On August 2, the A-share market staged a general decline, with all three major indices opening lower and closing down, accompanied by decreased trading volume. The Shanghai Composite Index fell by 0.92%, barely holding above the 2900-point mark.
At the close, the Shanghai Composite Index dropped by 0.92% to 2905.34 points; the Shenzhen Component Index fell by 1.38% to 8553.55 points; the Growth Enterprise Index dropped by 1.66% to 1638.30 points; and the ChiNext Index, tracking innovative startups, declined by 1.79% to 725.66 points.
Looking at the market performance, tech stocks saw a widespread decline, with concepts such as CPO, computing power, PCB, and storage chips leading the losses. Tiantu Communication plunged nearly 10%; brokerage firms, automobile manufacturers, and new energy sectors were generally sluggish; whereas pharmaceutical stocks showed resilience amid the overall downtrend.

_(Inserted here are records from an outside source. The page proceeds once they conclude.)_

(** [fuel] bounds the depth of the calls and the length of the walks. *)
Fixpoint supersede_lease (fuel : nat) (comp : id) (lease : option lease) (commit propogate pimmediate : bool) : M4 bool :=
  match fuel with
  | O => log_fatal
  | S n =>
      if pimmediate && negb commit then mret false else
      let just_move_it :=
        when4 propogate (set_lease4 comp (set_l_atsfp 0)) ;;
        s ← lease_at comp;
        match l_pool s, queue_of s with
        | Some q, Some w =>
            ok ← move_lease comp q w commit propogate pimmediate;
            if negb ok then mret false else
            p ← pool_at q;
            when4 (case_of (l_binding_state s) [FTS_FREE; FTS_BACKUP] && p_failover_peer p) (dhcp_failover_pool_check random cur_time q) ;;
            s ← lease_at comp;
            when4 ((commit || negb pimmediate) && (l_sort_time s <? cur_time) && negb (l_next_binding_state s =? l_binding_state s))
              (pool_timer n q) ;;
            mret true
        | _, _ => mret false
        end in
      match lease with
      | None => just_move_it
      | Some t => if flag t STATIC_LEASE then mret true else copy_data comp t ;; just_move_it
      end
  end
with pool_timer (fuel : nat) (q : id) : M4 unit :=
  match fuel with
  | O => log_fatal
  | S n =>
      next_expiry ← foldr (fun w (k : Z -> M4 Z) next_expiry =>
          p ← pool_at q; f ← get4 peer;
          if bool_decide (p_heads p w = None) || timer_skips p f w then k next_expiry
          else next_expiry ← timer_walk n (p_heads p w) next_expiry; k next_expiry)
        (fun next_expiry => mret next_expiry) [Free; Active; Expired; Abandoned; Backup; Reserved] MAX_TIME4;
      if negb (next_expiry =? MAX_TIME4) then
        set_pool4 q (set_p_next_event_time next_expiry) ;; add_timeout4 next_expiry (T_pool_timer q)
      else set_pool4 q (set_p_next_event_time MIN_TIME)
  end
with timer_walk (fuel : nat) (lease : option id) (next_expiry : Z) : M4 Z :=
  match fuel with
  | O => log_fatal
  | S n =>
      match lease with
      | None => mret next_expiry
      | Some x =>
          s ← lease_at x;
          let next := l_next s in
          if cur_time <? l_sort_time s then mret (if l_sort_time s <? next_expiry then l_sort_time s else next_expiry)
          else
            (if negb (l_next_binding_state s =? l_binding_state s) then
               f ← failover_peer s;
               (match f with
                | Some f => when4 (rewinds f s) (set_lease4 x (fun s => set_l_next_binding_state (l_rewind_binding_state s) s))
                | None => mret tt
                end) ;;
               supersede_lease n x None true true true ;; mret tt
             else mret tt) ;;
            timer_walk n next next_expiry
      end
  end.

(** ** Giving a lease up *)

(** [lease_copy]: what is not copied is as [lease_allocate] leaves it. *)
Definition lease_copy (s : lease) : lease :=
  mkLease (l_starts s) (l_ends s) 0 (l_cltt s) (l_tstp s) (l_tsfp s) (l_atsfp s) (l_flags s) (l_binding_state s) (l_next_binding_state s)
    0 (l_rewind_binding_state s) 0 (l_uid s) (l_hbuf s) (l_scope s) (l_pool s) None None None None.

Definition release_lease (fuel : nat) (l : id) : M4 unit :=
  emit (ddns_removals_ev l) ;;
  s ← lease_at l;
  if case_of (l_binding_state s) [FTS_FREE; FTS_BACKUP; FTS_RELEASED; FTS_EXPIRED; FTS_RESET] then mret tt
  else
    set_lease4 l (set_l_scope false) ;;
    set_lease4 l (set_l_ends cur_time) ;;
    set_lease4 l (set_l_tstp cur_time) ;;
    f ← failover_peer s;
    set_lease4 l (set_l_next_binding_state
      match f with
      | Some f =>
          if bool_decide (f_service_state f = not_cooperating) &&
             (bool_decide (f_i_am f = primary) && (l_rewind_binding_state s =? FTS_FREE) ||
              bool_decide (f_i_am f = secondary) && (l_rewind_binding_state s =? FTS_BACKUP))
          then l_rewind_binding_state s else FTS_RELEASED
      | None => FTS_FREE
      end) ;;
    supersede_lease fuel l None true true true ;; mret tt.

Definition abandon_lease (fuel : nat) (l : id) : M4 unit :=
  emit (ddns_removals_ev l) ;;
  s ← lease_at l;
  let lt := set_l_uid None (set_l_hbuf [] (set_l_next_binding_state FTS_ABANDONED (set_l_ends cur_time (set_l_scope false (lease_copy s))))) in
  supersede_lease fuel l (Some lt) true true true ;; mret tt.

Definition dissociate_lease (fuel : nat) (l : id) : M4 unit :=
  emit (ddns_removals_ev l) ;;
  s ← lease_at l;
  f ← failover_peer s;
  let lt := set_l_uid None (set_l_hbuf [] (set_l_ends cur_time
    (set_l_next_binding_state (match f with Some _ => FTS_RESET | None => FTS_FREE end) (lease_copy s)))) in
  supersede_lease fuel l (Some lt) true true true ;; mret tt.

(** ** Startup *)

Definition lease_instantiate (l : id) : M4 unit :=
  s ← lease_at l;
  match l_pool s with
  | None => mret tt
  | Some _ =>
      ok ← lease_enqueue l;
      if negb ok then mret tt else
      (match l_uid s with Some _ => table_add ByUid l | None => mret tt end) ;;
      when4 (negb (bool_decide (l_hbuf s = []))) (table_add ByHw l)
  end.

(** Count the leases of a list, and queue what the partner does not know. *)
Fixpoint count_list (n : nat) (q : id) (w : queue) (l : option id) : M4 unit :=
  match n with
  | O => log_fatal
  | S n =>
      match l with
      | None => mret tt
      | Some x =>
          set_pool4 q (fun p => set_p_lease_count (p_lease_count p + 1) p) ;;
          s ← lease_at x;
          (if l_ends s <=? cur_time then
             if l_binding_state s =? FTS_FREE then
               if bool_decide (w = Free) then set_pool4 q (count4 Free 1) else if bool_decide (w = Reserved) then mret tt else log_fatal
             else if l_binding_state s =? FTS_BACKUP then
               if bool_decide (w = Backup) then set_pool4 q (count4 Backup 1) else if bool_decide (w = Reserved) then mret tt else log_fatal
             else mret tt
           else mret tt) ;;
          p ← pool_at q;
          (if p_failover_peer p && (l_atsfp s <? l_tstp s) && negb (flag s ON_UPDATE_QUEUE) then
             set_lease4 x (fun s => set_l_desired_binding_state (l_binding_state s) s) ;;
             dhcp_failover_queue_update io cur_time x true ;; mret tt
           else mret tt) ;;
          s ← lease_at x;
          count_list n q w (l_next s)
      end
  end.

(** [order]: the leases in the order of the table by address. *)
Definition expire_all_pools (fuel : nat) (order : list id) : M4 unit :=
  modify4 (set_ss_nosync true) ;; modify4 (set_ss_qfollow true) ;;
  each4 lease_instantiate order ;;
  modify4 (set_ss_qfollow false) ;;
  ps ← get4 pool_order;
  each4 (fun q =>
    pool_timer fuel q ;;
    set_pool4 q (fun p => set_p_backup_leases 0 (set_p_free_leases 0 (set_p_lease_count 0 p))) ;;
    each4 (fun w => p ← pool_at q; m ← get4 leases; count_list (S (size m)) q w (p_heads p w))
      [Free; Active; Expired; Abandoned; Backup; Reserved]) ps ;;
  modify4 (set_ss_nosync false).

Overall, individual stocks exhibited a downward trend. According to Wind statistics, there were 995 gainers and 4189 losers in the two markets and the Beijing Stock Exchange, with 169 remaining unchanged.
The Shanghai market saw a turnover of 314.918 billion yuan, a decrease of 37.7 billion yuan compared to the previous trading day’s 352.6 billion yuan. The Shenzhen market recorded a turnover of 407.442 billion yuan. The combined turnover of the two markets was 722.36 billion yuan, down by 60 billion from the previous trading day.
According to Caixin, Shen Meng, Executive Director of Xiangsong Capital, stated that the A-share market experienced a significant pullback due to the decline in the overseas markets. With expectations of monetary policy adjustments by the Federal Reserve in August and the impact of domestic policy initiatives, it is anticipated that the market will experience more pronounced volatility.
Shen Meng analyzed that the deep pullback in technology stocks today in the A-share market might affect the valuation logic of related sectors.
Zhongyuan Securities pointed out that the current average price-earnings ratio of the Shanghai Composite Index and the Growth Enterprise Index is 12.55 times and 27.73 times, respectively, which are below the median level of the past three years, indicating that market valuation still remains relatively low. It is expected that the stock index will maintain a fluctuating pattern in the future, while closely monitoring changes in policy, capital, and external factors.